- A → N: one source balance funds many destination balances at the same time.
- N → A: many source balances fund one destination balance at the same time.
- A → B and B → A: the same two balances move funds back and forth at the same time.
- Using the queue
- Coalescing
- Lock wait timeout
- Hot-lane routing
Using the queue
For high traffic or overlapping balances, we recommend using the default queue-based flow (skip_queue: false).
The queue helps Blnk handle contention more effectively and reduces the chance of lock errors by allowing retries, hot-lane routing, and coalescing. Learn more: How Queueing Works.
Note: Lock contention can still happen in queued processing. Workers also acquire distributed balance locks when applying transactions.The difference is that the queue gives Blnk more ways to manage that contention and lower the likelihood of lock-related failures.
Coalescing
Available in version 0.14 and later.
A → N or N → A.
With Coalescing, Blnk identifies the queued transactions based on if they share the same source, destination, and currency, batches them in-memory, and applies them in a single commit.
This reduces the number of balance lookups and commits required, improving throughput and performance overall.
Please note: Coalescing only works when
skip_queue=false. It doesn’t apply when you skip the queue.How to use
To enable Coalescing, update your Blnk configuration file to include the following settings:.env
| Settings | Description |
|---|---|
BLNK_TRANSACTION_ENABLE_COALESCING | Turns queued coalescing on or off. |
BLNK_TRANSACTION_BATCH_SIZE | Controls how many transactions Blnk will try to coalesce in one batch. |
When to use
As a rule of thumb, choose Coalescing when you have traffic bursts with repeated balance overlap and want the queue to drain more efficiently. It is a good fit when:- It takes too long for your queue to finish processing the transactions.
- You see repeated contention on the same balance pair, source, or destination.
- Your system experiences frequent bursts, with many similar transactions happening at the same time.
- You want to reduce repeated lock contention errors in the queue and improve throughput.
- Traffic is low-volume and spread across many balances.
- You use
skip_queue: trueto process transactions immediately.
Lock wait timeout
Available in version 0.14 and later.
skip_queue: true), it affects how long the request waits in the request path before failing.
This is especially important for immediate processing. If no timeout is set, a lock conflict can fail the request immediately. Setting a timeout gives the lock time to clear, which can reduce lock errors, but it also means the caller may wait longer for a response.

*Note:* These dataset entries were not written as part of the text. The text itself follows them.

Lemma rg_queueRemove id s : owned u id s → rg (await (QueueRemove id)) s (λ _ _, True).
Proof.
  intros Ho. apply (rg_method f u Hslash); [by intros [e|x]|by intros|]. intros s1 HR _. wp_call.
  intros r s2 [[-> ->]|[_ [-> _]]]; [|by apply still].
  split_and!; [|split; [intros i b; apply lookup_delete_Some|by left|by eauto]|done].
  apply (tenant_queue_put u id).
  - intros j. apply owned_only. by eapply owned_kept.
  - intros i Hi. by rewrite lookup_delete_ne.
Qed.

Lemma rg_queueAdd id s :
  owned u id s →
  rg (await (QueueAdd PROCESS_JOB (mkProcessJobData id u)
               (ProcessingQueue.enqueue_options cfg (mkProcessJobData id u)))) s (λ _ _, True).
Proof.
  intros Ho. apply rg_single; [by intros [e|x]|by intros|]. intros s1 HR HI. wp_call.
  intros r s2 [[-> ->]|[_ [-> _]]]; [|by split_and!]. destruct (queue s1 !! _) eqn:Hq; [by split_and!|].
  cbn [opts_jobId ProcessingQueue.enqueue_options data_jobId] in *. pose proof HI as [Hi Hqo Hp Hus].
  assert (owned u id s1) as Ho1 by by eapply owned_kept.
  destruct (tenant_queue_put u id (<[id := mkBullJob PROCESS_JOB (mkProcessJobData id u)
    (ProcessingQueue.enqueue_options cfg (mkProcessJobData id u)) (js "waiting")]> (queue s1)) s1) as [Hi2 Ht];
    [intros j; by apply owned_only|intros i Hne; by rewrite lookup_insert_ne|done|].
  split_and!; [split; [done| |done|done]|split; [done|]|done].
  - intros i b. simpl. intros [[<- <-]|[_ Hb]]%lookup_insert_Some; [done|]. by apply Hqo.
  - split; [apply (tenant_owner _ _ _ Ht)|by left].
Qed.

Lemma rg_enqueue id s :
  owned u id s → server_inv s →
  rg (ProcessingQueue.enqueueProcessing cfg (mkProcessJobData id u)) s (λ _ _, True).
Proof.
  intros Ho HI. unfold ProcessingQueue.enqueueProcessing. cbn [data_jobId].
  rg_apply (rg_keep_owned _ id); [done|apply rg_queue_read; by intros ??? [? _]|].
  intros [e|b] s1 [Ho1 _]; [done|]. intros HI1.
  assert (∀ s, owned u id s → server_inv s → rg (await (QueueRemove id);; Ret true) s (λ r s', owned u id s')) as Hrm.
  { intros s2 Ho2 HI2. rg_apply (rg_keep_owned _ id); [done|by apply rg_queueRemove|].
    intros [e|[]] s3 [Ho3 _]; [done|]. intros _. apply rg_ret; [apply owned_stable|done]. }
  rg_focus. eapply rg_mono with (P := λ r s', owned u id s').
  - destruct b; [|apply rg_ret; [apply owned_stable|done]].
    rg_apply (rg_keep_owned _ id); [done|apply rg_queue_read; by intros ??? [? _]|].
    intros [e|st] s2 [Ho2 _]; [done|]. intros HI2.
    destruct (ProcessingQueue.terminal_state st); [by apply Hrm|apply rg_ret; [apply owned_stable|done]].
  - intros [e|[]] s2 Ho2; [done| |done]. intros HI2. by apply rg_queueAdd.
Qed.

(** ** The requests *)

Lemma rg_create dto key s :
  server_inv s →
  rg (JobsService.create cfg u dto key) s (λ r s', ∀ x, r = inr x → owns_response u (JobsController.JobCreated x) s').
Proof.
  intros HI. unfold JobsService.create, owns_response. cbn [response_ids].
  assert (∀ id x s, jwr_id x = id → owned u id s → server_inv s →
    rg (upload <- MediaService.presignAudioUpload cfg u id;; Ret (mkCreateJobResponse (jobToDto x None) upload)) s
      (λ r s', ∀ y, r = inr y → Forall (λ i, owned u i s') [dto_id (cr_job y)])) as Hup.
  { intros id x s1 Hid Ho HI1. rg_apply (rg_keep_owned _ id); [done|apply rg_presignAudio|].
    intros [e|up] s2 [Ho2 _]; [done|]. intros _. apply rg_ret.
    - intros s3 s4 H HR _ y Hy. apply (Forall_impl _ _ _ (H y Hy)). intros i Hi. by eapply owned_kept.
    - intros ? [= <-]. constructor; [|done]. simpl. by rewrite Hid. }
  rg_focus. eapply rg_mono with (P := λ r s', ∀ x, r = inr (Some x) → owned u (jwr_id x) s').
  - destruct (JobsService.truthy_opt key) as [k|]; [|done].
    eapply rg_mono; [apply rg_findByKey|]. intros r s' H x Hx. by apply H.
  - intros [e|[x|]] s1 H; [done|intros HI1; by apply Hup; [|apply H|]|]. intros HI1.
    rg_apply rg_queue_read; [by intros ??? [? _]|done|]. intros [e|id] s2 _; [done|]. intros HI2.
    rg_apply rg_createDraft. intros [e|x] s3 Hx; [done|]. intros HI3.
    destruct (Hx x eq_refl) as [Hid Ho]. by apply Hup.
Qed.

Lemma rg_list c n s :
  server_inv s →
  rg (JobsService.list u c n) s (λ r s', ∀ x, r = inr x → owns_response u (JobsController.JobPage x) s').
Proof.
  intros HI. unfold JobsService.list, owns_response. cbn [response_ids].
  rg_apply rg_listScoped. intros [e|l] s1 Hl; [done|]. intros HI1. specialize (Hl l eq_refl).
  assert (∀ nc, rg (Ret (mkPaginated ((λ job, jobToDto job None) <$> l) nc)) s1
    (λ r s', ∀ x, r = inr x → Forall (λ id, owned u id s') (dto_id <$> items x))) as Hret.
  { intros nc. apply rg_ret.
    - intros s3 s4 H HR _ y Hy. apply (Forall_impl _ _ _ (H y Hy)). intros i Hi. by eapply owned_kept.
    - intros ? [= <-]. simpl. by rewrite !Forall_fmap. }
  case_bool_decide; [|apply Hret]. destruct (last l); [apply Hret|done].
Qed.

Lemma rg_update id dto s : server_inv s → rg (JobsService.update cfg u id dto) s (answers id).
Proof.
  intros HI. unfold JobsService.update. rg_apply rg_requireOwned; [done|].
  intros [e|x] s1 _; [done|]. intros HI1. rg_focus. eapply rg_mono with (P := λ _ _, True).
  - destruct (uj_sections dto), (uj_label dto); try done;
      first [apply rg_updateLabel|apply rg_replaceReportScoped].
  - intros [e|[]] s2 _; [done|]. intros HI2. by apply rg_findOne.
Qed.

Lemma rg_process id s : server_inv s → rg (JobsService.process cfg u id) s (answers id).
Proof.
  intros HI. unfold JobsService.process. rg_apply rg_requireOwned; [done|].
  intros [e|x] s1 H; [done|]. intros HI1. destruct (H x eq_refl) as [Hm Ho].
  case_bool_decide; [by apply rg_show|]. destruct (JobsService.in_flight _); [by apply rg_answer|].
  rg_apply (rg_keep_owned _ id); [done|apply rg_objectExists|]. intros [e|[]] s2 [Ho2 _]; [done| |done].
  intros HI2. rg_apply (rg_keep_owned _ id); [done|by apply rg_setStatus|]. intros [e|[]] s3 [Ho3 _]; [done|].
  intros HI3. rg_apply (rg_keep_owned _ id); [done|by apply rg_enqueue|]. intros [e|[]] s4 [Ho4 _]; [done|].
  intros HI4. rg_apply (rg_keep_owned _ id); [done|apply rg_findScoped|].
  intros [e|[y|]] s5 [Ho5 Hy]; [done|..]; intros HI5; [destruct (Hy y eq_refl)|]; by apply rg_answer.
Qed.

Lemma rg_remove id s : server_inv s → rg (JobsService.remove u id) s (λ _ _, True).
Proof.
  intros HI. unfold JobsService.remove. rg_apply rg_requireOwned; [done|].
  intros [e|x] s1 H; [done|]. intros HI1. destruct (H x eq_refl) as [Hm Ho].
  rg_apply rg_softDelete; [done|]. intros [e|n] s2 Hgone; [done|]. intros HI2. case_bool_decide; [done|].
  rg_apply (rg_deleteObjects id); [by eapply Hgone|intros k; by eapply mine_object_keys|]. by intros [e|[]] s3 _.
Qed.
Lemma shared_step e w w' : shared w → orderly w → e ≠ DestroyCalled → step e w = Some w' → shared w'.
Proof.
  intros Hw Ho He. pose proof Hw as [H1 H2 H3]. destruct e as [| |i ok|p ok|b]; cbn [step]; [|done|..].
  - intros [= <-]. split; cbn [with_calls connected browser launching calls]; [done..|].
    intros c [Hc| ->%list_elem_of_singleton]%elem_of_app; [by apply H3|done].
  - unfold segment. destruct (calls w !! i) as [c|] eqn:Hi; [|done].
    destruct (H3 c (list_elem_of_lookup_2 _ _ _ Hi)) as [Hnd Hnc].
    destruct c as [|p|b| | | |b|]; try done; [..|by destruct (Hnc b)].
    + destruct (getBrowser_cases w) as [(b & _ & _ & ->)|[Hdead [(p & Hp & ->)|[Hp ->]]]]; intros [= <-].
      * by apply shared_calls.
      * by apply shared_calls.
      * apply (shared_calls (launch w)); [by apply shared_launch|done..].
    + destruct (settled w !! p) as [[b|]|]; intros [= <-]; by apply shared_calls.
    + intros [= <-]. by apply shared_calls.
  - case_decide as Hp; [|done]. intros [= <-].
    assert (connected w = ∅) as Hc.
    { apply H2. intros Hn. destruct Ho as [O1 _ _]. rewrite O1, Hn in Hp. set_solver. }
    destruct ok; split; cbn [launched launch_failed connected browser launching calls]; rewrite ?Hc; try done; set_solver.
  - case_decide; [|done]. intros [= <-]. split; cbn [with_connected connected browser launching calls]; [|..|done].
    + intros b' Hb'. apply H1. set_solver.
    + intros Hl. rewrite (H2 Hl). set_solver.
Qed.

(** Launches are paid for: by a failure, by a death, or by the browser at hand. *)
Definition paid (e : Event) : bool := match e with LaunchSettles _ false | Dies _ => true | _ => false end.
Definition at_hand (w : World) : nat :=
  if decide (launching w = None ∧ connected w = ∅) then 0 else 1.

Note: A shorter timeout keeps requests more responsive, but makes lock errors more likely during contention, while a longer timeout gives contention more time to clear, but increases request latency and how long the caller may remain blocked.
How to use
To configure lock wait timeout, update your Blnk configuration with:.env
| Settings | Description |
|---|---|
BLNK_TRANSACTION_LOCK_WAIT_TIMEOUT | Controls how long Blnk will wait for locks before failing the transaction with a lock error, in integer seconds. |
When to use
This setting matters most when you want to control how long Blnk waits to acquire a lock before failing. Use it when you need to tune lock wait behavior across your deployment, especially if you expect occasional contention. It is a good fit when:- you use
skip_queue: trueand want a bounded wait time before returning a lock error - you want requests to survive short contention spikes
- lock waits are usually brief and predictable
- slightly higher latency is acceptable in exchange for fewer lock errors
Hot-lane routing
Available in version 0.14 and later.
A → B and B → A.
With hot-lane routing, Blnk identifies queued transactions for a specific source, destination, and currency pair that is showing repeated lock contention, and routes new traffic for that exact pair into a dedicated hot queue.
This helps isolate the hottest balance pairs from the rest of your queued traffic, so they stop disturbing normal queue processing.
Please note: Hot-lane routing only works when
skip_queue=false. It doesn’t apply when you skip the queue.How to use
To enable hot-lane routing, update your Blnk configuration file to include the following settings:.env
| Settings | Description |
|---|---|
BLNK_QUEUE_ENABLE_HOT_LANE | Turns hot-lane routing on or off. |
When to use
Choose hot-lane routing when contention is concentrated around a small number of balance pairs and you want to isolate that traffic from the rest of the queue. It is a good fit when:- A few specific balance pairs repeatedly cause lock contention.
- A small number of hot pairs are slowing down otherwise healthy queue traffic.
- You want to isolate the worst offenders without changing correctness behavior.
- Your normal queue works well overall, but certain balance pairs keep colliding.
- Traffic is broadly distributed with no clear hot pairs.
- Your main issue is overall worker throughput rather than localized contention. Use Coalescing instead.
- Most of your traffic is synchronous and bypasses the queue. Consider Lock wait timeout instead.